Curiosamente, e muito significativamente, ambas têm um ponto em comum: o escritor best seller, estrela pop da literatura e membro da academia, Paulo Coelho. A propósito da edição de O Mago, uma biografia que lhe é dedicada, a Rolling Stone dá-lhe a capa e uma entrevista feita em França, onde Coelho reside parte do ano. A Aimé traz uma entrevista muito interessante com Fernando Morais, o próprio autor da biografia. Mais do que o assunto Coelho, o que a entrevista revela é uma grande personalidade, a do autor da biografia, homem dos jornais, escritor e conhecedor do mundo. É curioso como no Brasil ainda subsiste uma geração de antigos jornalistas, homens com muitos quilómetros de vida e de experiência, que se dedicam a escrever a crónica do seu tempo e do seu lugar. Em Portugal essa classe dissipou-se quase completamente, em grande parte devido ao facto de ter sido absorvida pela classe política, integrando a corte de assessores e consultores dos políticos. É pena, porque estes tipos de facto ensinam-nos a ler a vida e o tempo que vivemos.

Quanto à biografia de Coelho, pelos vistos, e a avaliar pelo destaque que lhe é dado nas peças de ambas as publicações, a grande revelação é facto de o Paulo Coelho ter tido uma relação homossexual no passado. Para mim a maior surpresa foi ter descoberto que o Paulo Coelho formou uma dupla criativa com o grande Raul Seixas. Va savoir…, como dizem os franceses.
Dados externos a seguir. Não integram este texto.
(* ===== verification/Ts.v ===== *)
(** MPEG transport streams (liveproxy/container/ts): the packets that HLS sends, and their
    checksums. *)

From S2P Require Import Prelude ByteOrder Amf AmfRoundtrip Pio Chunk Media.

(** ** crc32.go *)

Definition crcTable : list Z :=
  [0x00000000; 0x04c11db7; 0x09823b6e; 0x0d4326d9; 0x130476dc; 0x17c56b6b; 0x1a864db2; 0x1e475005;
   0x2608edb8; 0x22c9f00f; 0x2f8ad6d6; 0x2b4bcb61; 0x350c9b64; 0x31cd86d3; 0x3c8ea00a; 0x384fbdbd;
   0x4c11db70; 0x48d0c6c7; 0x4593e01e; 0x4152fda9; 0x5f15adac; 0x5bd4b01b; 0x569796c2; 0x52568b75;
   0x6a1936c8; 0x6ed82b7f; 0x639b0da6; 0x675a1011; 0x791d4014; 0x7ddc5da3; 0x709f7b7a; 0x745e66cd;
   0x9823b6e0; 0x9ce2ab57; 0x91a18d8e; 0x95609039; 0x8b27c03c; 0x8fe6dd8b; 0x82a5fb52; 0x8664e6e5;
   0xbe2b5b58; 0xbaea46ef; 0xb7a96036; 0xb3687d81; 0xad2f2d84; 0xa9ee3033; 0xa4ad16ea; 0xa06c0b5d;
   0xd4326d90; 0xd0f37027; 0xddb056fe; 0xd9714b49; 0xc7361b4c; 0xc3f706fb; 0xceb42022; 0xca753d95;
   0xf23a8028; 0xf6fb9d9f; 0xfbb8bb46; 0xff79a6f1; 0xe13ef6f4; 0xe5ffeb43; 0xe8bccd9a; 0xec7dd02d;
   0x34867077; 0x30476dc0; 0x3d044b19; 0x39c556ae; 0x278206ab; 0x23431b1c; 0x2e003dc5; 0x2ac12072;
   0x128e9dcf; 0x164f8078; 0x1b0ca6a1; 0x1fcdbb16; 0x018aeb13; 0x054bf6a4; 0x0808d07d; 0x0cc9cdca;
   0x7897ab07; 0x7c56b6b0; 0x71159069; 0x75d48dde; 0x6b93dddb; 0x6f52c06c; 0x6211e6b5; 0x66d0fb02;
   0x5e9f46bf; 0x5a5e5b08; 0x571d7dd1; 0x53dc6066; 0x4d9b3063; 0x495a2dd4; 0x44190b0d; 0x40d816ba;
   0xaca5c697; 0xa864db20; 0xa527fdf9; 0xa1e6e04e; 0xbfa1b04b; 0xbb60adfc; 0xb6238b25; 0xb2e29692;
   0x8aad2b2f; 0x8e6c3698; 0x832f1041; 0x87ee0df6; 0x99a95df3; 0x9d684044; 0x902b669d; 0x94ea7b2a;
   0xe0b41de7; 0xe4750050; 0xe9362689; 0xedf73b3e; 0xf3b06b3b; 0xf771768c; 0xfa325055; 0xfef34de2;
   0xc6bcf05f; 0xc27dede8; 0xcf3ecb31; 0xcbffd686; 0xd5b88683; 0xd1799b34; 0xdc3abded; 0xd8fba05a;
   0x690ce0ee; 0x6dcdfd59; 0x608edb80; 0x644fc637; 0x7a089632; 0x7ec98b85; 0x738aad5c; 0x774bb0eb;
   0x4f040d56; 0x4bc510e1; 0x46863638; 0x42472b8f; 0x5c007b8a; 0x58c1663d; 0x558240e4; 0x51435d53;
   0x251d3b9e; 0x21dc2629; 0x2c9f00f0; 0x285e1d47; 0x36194d42; 0x32d850f5; 0x3f9b762c; 0x3b5a6b9b;
   0x0315d626; 0x07d4cb91; 0x0a97ed48; 0x0e56f0ff; 0x1011a0fa; 0x14d0bd4d; 0x19939b94; 0x1d528623;
   0xf12f560e; 0xf5ee4bb9; 0xf8ad6d60; 0xfc6c70d7; 0xe22b20d2; 0xe6ea3d65; 0xeba91bbc; 0xef68060b;
   0xd727bbb6; 0xd3e6a601; 0xdea580d8; 0xda649d6f; 0xc423cd6a; 0xc0e2d0dd; 0xcda1f604; 0xc960ebb3;
   0xbd3e8d7e; 0xb9ff90c9; 0xb4bcb610; 0xb07daba7; 0xae3afba2; 0xaafbe615; 0xa7b8c0cc; 0xa379dd7b;
   0x9b3660c6; 0x9ff77d71; 0x92b45ba8; 0x9675461f; 0x8832161a; 0x8cf30bad; 0x81b02d74; 0x857130c3;
   0x5d8a9099; 0x594b8d2e; 0x5408abf7; 0x50c9b640; 0x4e8ee645; 0x4a4ffbf2; 0x470cdd2b; 0x43cdc09c;
   0x7b827d21; 0x7f436096; 0x7200464f; 0x76c15bf8; 0x68860bfd; 0x6c47164a; 0x61043093; 0x65c52d24;
   0x119b4be9; 0x155a565e; 0x18197087; 0x1cd86d30; 0x029f3d35; 0x065e2082; 0x0b1d065b; 0x0fdc1bec;
   0x3793a651; 0x3352bbe6; 0x3e119d3f; 0x3ad08088; 0x2497d08d; 0x2056cd3a; 0x2d15ebe3; 0x29d4f654;
   0xc5a92679; 0xc1683bce; 0xcc2b1d17; 0xc8ea00a0; 0xd6ad50a5; 0xd26c4d12; 0xdf2f6bcb; 0xdbee767c;
   0xe3a1cbc1; 0xe760d676; 0xea23f0af; 0xeee2ed18; 0xf0a5bd1d; 0xf464a0aa; 0xf9278673; 0xfde69bc4;
   0x89b8fd09; 0x8d79e0be; 0x803ac667; 0x84fbdbd0; 0x9abc8bd5; 0x9e7d9662; 0x933eb0bb; 0x97ffad0c;
   0xafb010b1; 0xab710d06; 0xa6322bdf; 0xa2f33668; 0xbcb4666d; 0xb8757bda; 0xb5365d03; 0xb1f740b4].

Definition GenCrc32 (src : list Z) : Z :=
  foldl (fun crc32 b =>
    let j := Z.land (Z.lxor (u8 (Z.shiftr crc32 24)) b) 0xff in
    Z.lxor (u32 (Z.shiftl crc32 8)) (nth (Z.to_nat j) crcTable 0)) 0xFFFFFFFF src.

(** ** muxer.go *)

Definition tsDefaultDataLen : Z := 184.
Definition tsPacketLen : Z := 188.
Definition h264DefaultHZ : Z := 90.
Definition videoPID : Z := 0x100.
Definition audioPID : Z := 0x101.
Definition videoSID : Z := 0xe0.
Definition audioSID : Z := 0xc0.

Record Muxer := mkMuxer {
  mux_videoCc : Z;
  mux_audioCc : Z;
  mux_patCc : Z;
  mux_pmtCc : Z;
  mux_pat : list Z;
  mux_pmt : list Z;
  mux_tsPacket : list Z
}.

#[global] Instance eta_Muxer : Eta Muxer := fun m =>
  mkMuxer (mux_videoCc m) (mux_audioCc m) (mux_patCc m) (mux_pmtCc m) (mux_pat m) (mux_pmt m) (mux_tsPacket m).

Definition zeroPacketBytes : list Z := replicate (Z.to_nat tsPacketLen) 0.
Definition NewMuxer : Muxer := mkMuxer 0 0 0 0 zeroPacketBytes zeroPacketBytes zeroPacketBytes.

(** [a[i] = v] and [a[i] |= v] for an array. *)
Definition set_at (i v : Z) : GoM (list Z) unit := fun a =>
  match a !! Z.to_nat i with Some _ => (Ok tt, <[Z.to_nat i := v]> a) | None => (Panic "index out of range", a) end.
Definition or_at (i v : Z) : GoM (list Z) unit :=
  a ← getS; x ← at_index a (Z.to_nat i); set_at i (Z.lor x v).
(** [copy(a[i:], src)] *)
Definition copy_into (i : Z) (src : list Z) : GoM (list Z) unit :=
  a ← getS; lift (slice_of a i (zlen a));; putS (copy_to a i src).

(** *** The header of a PES packet *)

(** The five bytes of a timestamp. *)
Definition writeTs (fb ts : Z) : list Z :=
  let ts := if 0x1ffffffff <? ts then ts - 0x1ffffffff else ts in
  let v1 := Z.lor (Z.lor (u32 (Z.shiftl fb 4)) (u32 (Z.shiftl (Z.land (u32 (Z.shiftr ts 30)) 0x07) 1))) 1 in
  let v2 := Z.lor (u32 (Z.shiftl (Z.land (u32 (Z.shiftr ts 15)) 0x7fff) 1)) 1 in
  let v3 := Z.lor (u32 (Z.shiftl (u32 (Z.land ts 0x7fff)) 1)) 1 in
  [u8 v1; u8 (Z.shiftr v2 8); u8 v2; u8 (Z.shiftr v3 8); u8 v3].

(** [header.data] up to [header.len]. *)
Definition pes_packet (p : av_Packet) (pts dts : Z) : list Z :=
  let sid := if pkt_IsVideo p then videoSID else audioSID in
  let both := pkt_IsVideo p && negb (pts =? dts) in
  let flag := if both then Z.lor 0x80 0x40 else 0x80 in
  let headerSize := if both then 5 + 5 else 5 in
  let size := zlen (pkt_Data p) + headerSize + 3 in
  let size := if 0xffff <? size then 0 else size in
  [0x00; 0x00; 0x01; u8 sid; u8 (Z.shiftr size 8); u8 size; 0x80; u8 flag; u8 headerSize] ++
  writeTs (Z.shiftr flag 6) pts ++ (if both then writeTs 1 dts else []).

(** *** One packet *)

Definition writePcr (i pcr : Z) : GoM (list Z) unit :=
  set_at i (u8 (Z.shiftr pcr 25));;
  set_at (i + 1) (u8 (Z.land (Z.shiftr pcr 17) 0xff));;
  set_at (i + 2) (u8 (Z.land (Z.shiftr pcr 9) 0xff));;
  set_at (i + 3) (u8 (Z.land (Z.shiftr pcr 1) 0xff));;
  set_at (i + 4) (u8 (Z.lor (i64 (Z.shiftl (Z.land pcr 0x1) 7)) 0x7e));;
  set_at (i + 5) 0x00.

(** On [a[i:]]. *)
Definition adaptationBufInit (i remainBytes : Z) : GoM (list Z) unit :=
  a ← getS;
  lift (slice_of a i (zlen a));;
  set_at i (u8 (remainBytes - 1));;
  if remainBytes =? 1 then mret tt
  else
    set_at (i + 1) 0x00;;
    modifyS (fun a => take (Z.to_nat i + 2) a ++ map (fun _ => 0xff) (drop (Z.to_nat i + 2) a)).

(** The four bytes of the header and the clock of a key frame: where the rest begins. *)
Definition packet_header (first isKey : bool) (pid cc dts : Z) : GoM (list Z) Z :=
  set_at 0 0x47;;
  set_at 1 (u8 (Z.shiftr pid 8));;
  (if first then or_at 1 0x40 else mret tt);;
  set_at 2 (u8 pid);;
  set_at 3 (Z.lor 0x10 (u8 (Z.land cc 0x0f)));;
  if first && isKey then
    or_at 3 0x20;;
    set_at 4 7;;
    set_at 5 0x50;;
    writePcr 6 dts;;
    mret 12
  else mret 4.

(** Stuffing when the data does not fill the packet: the length of the data, and where it
    begins. *)
Definition packet_stuffing (first : bool) (i packetBytesLen : Z) : GoM (list Z) (Z * Z) :=
  if tsDefaultDataLen <=? packetBytesLen then
    mret (if first then u8 (tsDefaultDataLen - u8 (i - 4)) else tsDefaultDataLen, i)
  else
    or_at 3 0x20;;
    let dataLen := u8 packetBytesLen in
    let remainBytes := if first then u8 (u8 (tsDefaultDataLen - dataLen) - u8 (i - 4)) else u8 (tsDefaultDataLen - dataLen) in
    adaptationBufInit i remainBytes;;
    mret (dataLen, u8 (i + remainBytes)).

(** What is left of a frame. *)
Record MuxLoop := mkMuxLoop {
  ml_first : bool;
  ml_wBytes : Z;
  ml_pesIndex : Z;
  ml_pesHeaderLen : Z;
  ml_packetBytesLen : Z
}.

(** The header of the frame, copied to [i]: where its data begins, how much of it follows
    and what is left. *)
Definition copy_pes (pes : list Z) (l : MuxLoop) (i dataLen : Z) : GoM (list Z) (Z * Z * MuxLoop) :=
  if ml_first l && (i <? tsPacketLen) && (0 <? ml_pesHeaderLen l) then
    let tmpLen := u8 (tsPacketLen - i) in
    let tmpLen := if ml_pesHeaderLen l <=? tmpLen then ml_pesHeaderLen l else tmpLen in
    src ← lift (slice_of pes (ml_pesIndex l) (ml_pesIndex l + tmpLen));
    copy_into i src;;
    mret (u8 (i + tmpLen), u8 (dataLen - tmpLen),
          mkMuxLoop (ml_first l) (ml_wBytes l) (ml_pesIndex l + tmpLen) (u8 (ml_pesHeaderLen l - tmpLen)) (ml_packetBytesLen l - tmpLen))
  else mret (i, dataLen, l).

Definition copy_data (data : list Z) (l : MuxLoop) (i dataLen : Z) : GoM (list Z) MuxLoop :=
  if i <? tsPacketLen then
    let tmpLen := u8 (tsPacketLen - i) in
    let dataLen := if tmpLen <=? dataLen then tmpLen else dataLen in
    src ← lift (slice_of data (ml_wBytes l) (ml_wBytes l + dataLen));
    copy_into i src;;
    mret (mkMuxLoop (ml_first l) (ml_wBytes l + dataLen) (ml_pesIndex l) (ml_pesHeaderLen l) (ml_packetBytesLen l - dataLen))
  else mret l.

(** One round of the loop. *)
Definition fill_packet (isKey : bool) (pid cc dts : Z) (pes data : list Z) (l : MuxLoop) : GoM (list Z) MuxLoop :=
  i ← packet_header (ml_first l) isKey pid cc dts;
  '(dataLen, i) ← packet_stuffing (ml_first l) i (ml_packetBytesLen l);
  '(i, dataLen, l) ← copy_pes pes l i dataLen;
  copy_data data l i dataLen.

(** *** Mux *)

Definition next_cc (cc : Z) : Z := if 0xf <? u8 (cc + 1) then 0 else u8 (cc + 1).

(** On the packet of the muxer. *)
Definition on_tsPacket {A} (m : GoM (list Z) A) : GoM (Muxer * list Z) A := fun '(mux, w) =>
  let '(r, a) := m (mux_tsPacket mux) in (r, (mux <| mux_tsPacket := a |>, w)).

Fixpoint mux_loop (fuel : nat) (isVideo isKey : bool) (pid dts : Z) (pes data : list Z) (l : MuxLoop) : GoM (Muxer * list Z) unit :=
  if ml_packetBytesLen l <=? 0 then mret tt
  else
    match fuel with
    | O => panic "Mux: out of fuel"
    | S fuel =>
        modifyS (fun '(mux, w) =>
          (if isVideo then mux <| mux_videoCc := next_cc (mux_videoCc mux) |>
           else mux <| mux_audioCc := next_cc (mux_audioCc mux) |>, w));;
        '(mux, _) ← getS;
        l ← on_tsPacket (fill_packet isKey pid (if isVideo then mux_videoCc mux else mux_audioCc mux) dts pes data l);
        modifyS (fun '(mux, w) => (mux, w ++ mux_tsPacket mux));;
        mux_loop fuel isVideo isKey pid dts pes data (mkMuxLoop false (ml_wBytes l) (ml_pesIndex l) (ml_pesHeaderLen l) (ml_packetBytesLen l))
    end.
Já há uns dias que andava para alinhavar estas notas sobre as revistas, e hoje estava a ler a entrevista que a revista Ler fez a Eduardo Lourenço, e eis senão o Paulo Coelho entra na conversa. Passo a citar:

«O Paulo Coelho começa por ser uma pessoa que um sujeito que se preza não lê. Não quer saber do Paulo Coelho para nada. Mas o fenómeno Paulo Coelho é verdadeiramente espantoso. É uma reciclagem de coisas simples.»

E mais à frente:

«É uma literatura de um optimismo beato, em todos os sentidos da palavra. Ele descobriu que havia aqui uma carência. Com essa ingenuidade – ou falsa ingenuidade – da visão do Paulo Coelho as pessoas encontram-se nessa espécie de paraíso portátil e de receitas de salvação, quando as receitas de salvação das grandes religiões capotaram. Ele oferece-lhes um sucedâneo da essência de todas essas coisas, mas em versão light.»

Sempre senti uma enorme embirração em relação ao Paulo Coelho. Não por ele ser light ou fácil, mas precisamente porque acho que os seus livros são uma vigarice, tal como as seitas que pulularam por aí no final do milénio passado. Receitas fáceis e inúteis (quando não mesmo prejudiciais) para quem não consegue conviver com o vazio dos tempos.

Mas o Eduardo Lourenço, que sabe destas coisas infinitamente mais do que eu, dá-me logo a seguir uma lição de humildade, ao dizer: «Mas em si essa literatura não me merece desprezo». Caramba, isto de um tipo que é considerado o grande pensador português do nosso tempo, e que alicerçou o fundamental da sua obra na leitura dos grandes escritores portugueses, sobretudo de Pessoa. Isso mesmo. O tipo que nos descodificou o Pessoa, e que faz um diagnóstico tão lapidar do fenómeno Paulo Coelho, a afirmar que esse tipo de literatura fácil não lhe merece desprezo.